The actual number of casualties from such events may be much higher. The actual number of casualties is difficult to verify, as the Chinese regime routinely suppresses or alters information.
The event remains under investigation, but it appears to point to the deterioration of infrastructure.
Three floors of the six-story building collapsed. State media Xinhua News Agency reported the subsequent explosion occurred around 7:15 a.m. on Tuesday.
Photos from the scene showed upper stories of the building caved in, but no obvious damage to neighboring units.
Tianjin lies roughly an hour by train from Beijing.
A massive 2015 explosion at a chemical warehouse in Tianjin killed at least 173 people, most of them firefighters and police officers.
A 2013 blast in the northeastern port of Qingdao killed at least 62 people when underground pipelines ripped open following a leak.
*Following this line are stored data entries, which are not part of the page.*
(** What each query of a call fails with. *)
Record faults := { f_lookup : option string; f_cache : option string;
                   f_counter : option string; f_advance : option string }.

Definition query (fault : option string) : pub unit :=
  match fault with Some e => st_err (Db e) | None => st_ret tt end.

Definition le_byte (z : Z) (i : nat) : byte :=
  default Byte.x00 (Byte.of_N (Z.to_N (z / 256 ^ Z.of_nat i mod 256))).

(** [u64::to_le_bytes]. *)
Definition to_le_bytes (z : Z) : bytes := le_byte z <$> seq 0 8.

Definition str_bytes (s : string) : bytes := String.list_byte_of_string s.

Definition build_signed_payload (file : FileMetadata) (share : string) (signed_at counter : Z) : bytes :=
  blake3 file ++ str_bytes share ++ [Byte.x00] ++ str_bytes (path file) ++ [Byte.x00]
  ++ to_le_bytes (as_u64 signed_at) ++ to_le_bytes counter.

Section verifier.
Context (fetch_pubkey : string → result bytes VerifyError).
Context (from_bytes : bytes → result unit string).
Context (ed25519_verify : bytes → bytes → bytes → bool).

Definition TTL_MS : Z := 24 * 3600 * 1000.

(** A miss: ask Vault, and cache the answer if that succeeds. *)
Definition fetch_key (fl : faults) (now_ms : Z) (cert_fp : bytes) (kref : string) : pub bytes :=
  key <~ st_lift (fetch_pubkey kref) ;;
  λ db, (Ok key,
         if bool_decide (f_cache fl = None ∧ cert_fp ∈ cert_ids db)
         then mkDb (<[cert_fp := {| key_ref := kref; pubkey_ed25519 := key; fetched_at := now_ms |}]>
                      (publisher_keys db)) (publisher_counter db) (cert_ids db)
         else db).

Definition get_pubkey (fl : faults) (now_ms : Z) (cert_fp : bytes) (kref : string) : pub bytes :=
  _ <~ query (f_lookup fl) ;;
  λ db,
    match publisher_keys db !! cert_fp with
    | Some row =>
        if bool_decide (now_ms - fetched_at row < TTL_MS)
        then ((if decide (hash32 (pubkey_ed25519 row)) then Ok (pubkey_ed25519 row)
               else Err (InvalidPublicKey "cached key wrong length")), db)
        else fetch_key fl now_ms cert_fp kref db
    | None => fetch_key fl now_ms cert_fp kref db
    end.

(** The first half of [check_and_advance_counter]: the query and the test. *)
Definition check_counter (fl : faults) (cert_fp : bytes) (share : string) (incoming : Z) : pub unit :=
  _ <~ query (f_counter fl) ;;
  λ db,
    let max_stored := default 0 ((λ r, as_u64 r.1) <$> publisher_counter db !! (cert_fp, share)) in
    if bool_decide (incoming ≤ max_stored) then (Err (ReplayDetected incoming max_stored), db)
    else (Ok tt, db).

(** The second half: the upsert. *)
Definition advance_counter (fl : faults) (now_ms : Z) (cert_fp : bytes) (share : string) (incoming : Z)
    : pub unit :=
  _ <~ query (f_advance fl) ;;
  λ db, (Ok tt, mkDb (publisher_keys db)
                  (<[(cert_fp, share) := (as_i64 incoming, now_ms)]> (publisher_counter db)) (cert_ids db)).

Definition check_and_advance_counter (fl : faults) (now_ms : Z) (cert_fp : bytes) (share : string)
    (incoming : Z) : pub unit :=
  _ <~ check_counter fl cert_fp share incoming ;; advance_counter fl now_ms cert_fp share incoming.

(** [now_ms] is read for the key cache, [now_ms'] for the counter. *)
Definition verify (fl : faults) (now_ms now_ms' : Z) (proof : PublisherSignatureProof) (cert_fp : bytes)
    (share : string) (file : FileMetadata) : pub unit :=
  raw_pubkey <~ get_pubkey fl now_ms cert_fp (vault_key_ref proof) ;;
  _ <~ st_lift (map_err InvalidPublicKey (from_bytes raw_pubkey)) ;;
  let payload := build_signed_payload file share (signed_at_unix_ms proof) (counter proof) in
  _ <~ (if decide (length (ed25519_signature proof) = 64%nat) then st_ret tt else st_err SignatureMismatch) ;;
  _ <~ (if ed25519_verify raw_pubkey payload (ed25519_signature proof) then st_ret tt
        else st_err SignatureMismatch) ;;
  check_and_advance_counter fl now_ms' cert_fp share (counter proof).
End verifier.
End Publisher.

(** ** The payload *)
Section payload.
Import Publisher.

Lemma le_byte_val z i : byteZ (le_byte z i) = z / 256 ^ Z.of_nat i mod 256.
Proof.
  unfold le_byte, byteZ. pose proof (Z.mod_pos_bound (z / 256 ^ Z.of_nat i) 256).
  destruct (Byte.of_N (Z.to_N (z / 256 ^ Z.of_nat i mod 256))) as [b|] eqn:E; simpl.
  - apply Byte.to_of_N in E. rewrite E. lia.
  - apply Byte.of_N_None_iff in E. lia.
Qed.

(** Eight little-endian bytes determine a [u64]. *)
Lemma to_le_bytes_inj x y : in_u64 x → in_u64 y → to_le_bytes x = to_le_bytes y → x = y.
Proof.
  unfold_ints. intros Hx Hy H.
  assert (∀ i, (i < 8)%nat → x / 256 ^ Z.of_nat i mod 256 = y / 256 ^ Z.of_nat i mod 256) as Hd.
  { intros i Hi. rewrite <-!le_byte_val. f_equal.
    assert (to_le_bytes x !! i = to_le_bytes y !! i) as He by (by rewrite H).
    unfold to_le_bytes in He. rewrite !list_lookup_fmap, !lookup_seq_lt in He by lia.
    simpl in He. congruence. }
  assert (∀ i : nat, (i ≤ 8)%nat → x / 256 ^ (8 - Z.of_nat i) = y / 256 ^ (8 - Z.of_nat i)) as Hup.
  { induction i as [|i IH]; intros Hi.
    - rewrite !Z.div_small by (simpl; lia). done.
    - specialize (IH ltac:(lia)). specialize (Hd (7 - i)%nat ltac:(lia)).
      replace (8 - Z.of_nat (S i)) with (Z.of_nat (7 - i)) by lia.
      replace (8 - Z.of_nat i) with (Z.of_nat (7 - i) + 1) in IH by lia.
      rewrite !Z.pow_add_r, !Z.pow_1_r, <-!Z.div_div in IH by lia.
      rewrite (Z.div_mod (x / 256 ^ Z.of_nat (7 - i)) 256), (Z.div_mod (y / 256 ^ Z.of_nat (7 - i)) 256) by lia.
      congruence. }
  specialize (Hup 8%nat ltac:(lia)). change (256 ^ (8 - Z.of_nat 8)) with 1 in Hup. by rewrite !Z.div_1_r in Hup.
Qed.

Lemma length_to_le_bytes z : length (to_le_bytes z) = 8%nat.
Proof. done. Qed.

Lemma str_bytes_inj s t : str_bytes s = str_bytes t → s = t.
Proof.
  intros H. rewrite <-(String.string_of_list_byte_of_string s), <-(String.string_of_list_byte_of_string t).
  unfold str_bytes in H. by rewrite H.
Qed.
Smaller incidents have followed since, including explosions at a hotel in the northeastern city of Shenyang and a residential community in the central city of Shiyan that left a combined at least 28 people dead.
Building codes are also loosely enforced in rural areas and suburbs, with additional levels added to homes and businesses that lack the structural integrity to support them. In April, a block that included apartments and restaurants collapsed in the city of Changsha, killing at least 53 people.